# Ned Rorem (1923-2022)



## Coach G (Apr 22, 2020)

At age 99, the composer Ned Rorem has died. Rorem was probably the last link to a group of American composers that also included Aaron Copland, Virgil Thomson, Samuel Barber, Leonard Bernstein, Roy Harris, William Schuman, Walter Piston, David Diamond, and few others. Though some of them occasionally flirted with serial technique, most of their works were tonal celebrations of "Americana". While Rorem wasn't quite on the level of Copland or Barber; his music was still very fine and quite prolific as he created many works for orchestra, chamber groups, as well as, "art songs". To my mind, Rorem's _Symphony #3_ stands out as one of our great American symphonies.
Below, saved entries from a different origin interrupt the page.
Lemma silent_chain fuel i w : silent w (run_chain fuel i w).
Proof.
  revert w. induction fuel as [|fuel IH]; intros w; [by rewrite run_chain_0|]. rewrite run_chain_step.
  destruct (phase w); [|done..]. destruct (inbox w) as [|msg rest]; [done|].
  assert (silent w (begin_delivery i msg (w {{ inbox := rest }}))) as Hb by (etrans; [|apply silent_begin]; still).
  destruct (phase (begin_delivery _ _ _)); [|done..]. etrans; [exact Hb|]. etrans; [|apply IH]. apply silent_finish.
Qed.

Lemma silent_continue i w : silent w (continue_chain i w).
Proof. unfold continue_chain. destruct (phase w); [|done..]. etrans; [apply silent_finish|apply silent_chain]. Qed.

Lemma silent_decide newest_first i from id h v w : silent w (decide_delivery newest_first i from id h v w).
Proof.
  unfold decide_delivery. destruct v as [[response|code|]|]; try apply silent_defer.
  all: etrans; [|apply silent_ack]; etrans; [|by apply silent_emit]; still.
Qed.

(** The events that touch neither tokens nor outcomes. *)
Definition silent_event (e : TransportEvent) : bool :=
  match e with EvSend _ | EvAckTimer => false | EvFrame (BusReceipt _ _ _ | BusAcked _ _ _ _ _ | BusRefused _ _ _ _) => false | _ => true end.

Lemma silent_events newest_first i e w : silent_event e = true → silent w (transport_event newest_first i e w).
Proof.
  destruct e as [s| | |msg|fresh|v| |]; intros He; try done; simpl.
  - apply silent_sendDrain.
  - still.
  - unfold handleFrame. destruct (stopped w); [done|]. destruct msg; try done. unfold enqueueDeliver. destruct (_ <=? _).
    + etrans; [|apply silent_requestDrain]. by apply silent_emit.
    + etrans; [|apply silent_chain]. still.
  - unfold fresh_settles. destruct (phase w); [done| |done]. etrans; [|apply silent_continue].
    etrans; [|apply silent_vet_sender]. apply silent_phase.
  - unfold inbound_settles. destruct (phase w); [done|done|]. etrans; [|apply silent_continue].
    etrans; [|apply silent_decide]. apply silent_phase.
  - destruct (drainTimer w); [|done]. unfold drain_fires. etrans; [|apply silent_sendDrain]. still.
Qed.

Lemma silent_reports w w' : silent w w' → reports w'.(trace) = reports w.(trace) ∧ frames w'.(trace) = frames w.(trace).
Proof.
  intros [_ _ (es & -> & Hes)]. rewrite reports_app, frames_app. assert (reports es = [] ∧ frames es = 0) as [-> ->].
  { induction Hes as [|e es [Hl Hr] _ [IH1 IH2]]; [done|]. change (e :: es) with ([e] ++ es).
    rewrite reports_app, frames_app, frames_one, Hl, IH1, IH2. simpl. by rewrite Hr. }
  by rewrite app_nil_r, Z.add_0_r.
Qed.
End silent.

(** ** Pacing *)

(** What the bucket holds at [L]. *)
Definition credit (w : Transport) (L : Z) : Z :=
  match w.(tokensAt) with
  | Some at_ => Z.min (1000 * BUS_LINK_BURST) (w.(tokens) + (L - at_) * BUS_LINK_FRAMES_PER_SEC)
  | None => w.(tokens)
  end.

Definition bucket_ok (L : Z) (w : Transport) : Prop :=
  0 <= w.(tokens) <= 1000 * BUS_LINK_BURST ∧ ∀ at_, w.(tokensAt) = Some at_ → at_ <= L.

Definition paced_at (L : Z) (w w' : Transport) : Prop :=
  bucket_ok L w → bucket_ok L w' ∧ 1000 * frames w'.(trace) + credit w' L <= 1000 * frames w.(trace) + credit w L.

#[export] Instance paced_preorder L : PreOrder (paced_at L).
Proof.
  split; [by intros w Hw|]. intros w1 w2 w3 H12 H23 H1. destruct (H12 H1) as [H2 Hle]. destruct (H23 H2) as [H3 Hle'].
  split; [done|lia].
Qed.

Section pacing.
Context `{!Crypto, !JsonText}.
Implicit Types (i : Instant) (w : Transport).

Lemma paced_same L w w' :
  w'.(tokens) = w.(tokens) → w'.(tokensAt) = w.(tokensAt) → frames w'.(trace) = frames w.(trace) → paced_at L w w'.
Proof. intros Ht Ha Hf [Hb1 Hb2]. unfold bucket_ok, credit. rewrite Ht, Ha, Hf. split; [done|lia]. Qed.

Lemma paced_silent L w w' : silent w w' → paced_at L w w'.
Proof. intros Hs. apply paced_same; [apply Hs..|by apply silent_reports]. Qed.

(** A token taken pays for one frame. *)
Lemma take_token i w : bucket_ok i.(t_now) w →
  let '(taken, w') := takeToken i w in
  w'.(trace) = w.(trace) ∧ w'.(tokensAt) = Some i.(t_now) ∧ bucket_ok i.(t_now) w' ∧
  w'.(tokens) <= credit w i.(t_now) - (if taken then 1000 else 0).
Proof.
  destruct w as [tk ta]. intros [Hb1 Hb2]. unfold takeToken, refill, bucket_ok, credit. simpl in *.
  unfold BUS_LINK_FRAMES_PER_SEC, BUS_LINK_BURST in *. destruct ta as [a|].
  - specialize (Hb2 a eq_refl). destruct (Z.ltb_spec a i.(t_now)); destruct (_ <? 1000) eqn:Ht; simpl; reflect_bools;
      split_and!; try done; try lia; intros ? [= <-]; lia.
  - destruct (_ <? 1000) eqn:Ht; simpl; reflect_bools; split_and!; try done; try lia; intros ? [= <-]; lia.
Qed.

Lemma credit_now i w : w.(tokensAt) = Some i.(t_now) → bucket_ok i.(t_now) w → credit w i.(t_now) = w.(tokens).
Proof. intros Ha [Hb _]. unfold credit. rewrite Ha, Z.sub_diag. lia. Qed.

(** Taking a token, and then offering a frame the link takes, or giving the
    token back, or neither. *)
Lemma paced_offer i e w w1 taken :
  takeToken i w = (taken, w1) → on_link e = taken → paced_at i.(t_now) w (emit e w1).
Proof.
  intros Ht He Hb. pose proof (take_token i w Hb) as Hw. rewrite Ht in Hw. destruct Hw as (Htr & Ha & Hb1 & Hle).
  split; [exact Hb1|]. change (trace (emit e w1)) with (w1.(trace) ++ [e]). rewrite frames_app, frames_one, Htr, He.
  change (credit (emit e w1) (t_now i)) with (credit w1 (t_now i)). rewrite credit_now by done. destruct taken; lia.
Qed.

Lemma paced_take i w : paced_at i.(t_now) w (snd (takeToken i w)).
Proof.
  intros Hb. pose proof (take_token i w Hb) as Hw. destruct (takeToken i w) as [taken w1]. destruct Hw as (Htr & Ha & Hb1 & Hle).
  split; [exact Hb1|]. simpl. rewrite Htr, credit_now by done. destruct taken; lia.
Qed.

Lemma paced_returned i e w w1 :
  takeToken i w = (true, w1) → on_link e = false → paced_at i.(t_now) w (returnToken (emit e w1)).
Proof.
  intros Ht He Hb. pose proof (take_token i w Hb) as Hw. rewrite Ht in Hw. destruct Hw as (Htr & Ha & [Hb1 Hb2] & Hle).
  set (w2 := returnToken (emit e w1)). change (tokens w2) with (Z.min (1000 * BUS_LINK_BURST) (w1.(tokens) + 1000)).
  assert (bucket_ok i.(t_now) w2) as Hw2.
  { split; [|done]. change (tokens w2) with (Z.min (1000 * BUS_LINK_BURST) (w1.(tokens) + 1000)). lia. }
  split; [done|]. rewrite (credit_now i w2) by done.
  change (tokens w2) with (Z.min (1000 * BUS_LINK_BURST) (w1.(tokens) + 1000)).
  change (trace w2) with (w1.(trace) ++ [e]). rewrite frames_app, frames_one, Htr, He. lia.
Qed.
While major American orchestras and record companies only occasionally bothered to record the works of Ned Rorem when he was still active; the wonderful people of NAXOS finally gave Rorem his due in the late 1990s and early 2000s with the fantastic _American Classics_ line.


----------



## Neo Romanza (May 7, 2013)

RIP, Mr. Rorem. What a long, extraordinary life.


----------



## Georgieva (7 mo ago)

Sad news, thanks for sharing

RIP, Ned Rodem. Unusual American


----------



## mikeh375 (Sep 7, 2017)

I've liked everything I've heard by him. His 2nd piano concerto is a beauty as is his Cello Concerto. He had a good innings.


----------



## Nawdry (Dec 27, 2020)

Coach G said:


> At age 99, the composer Ned Rorem has died.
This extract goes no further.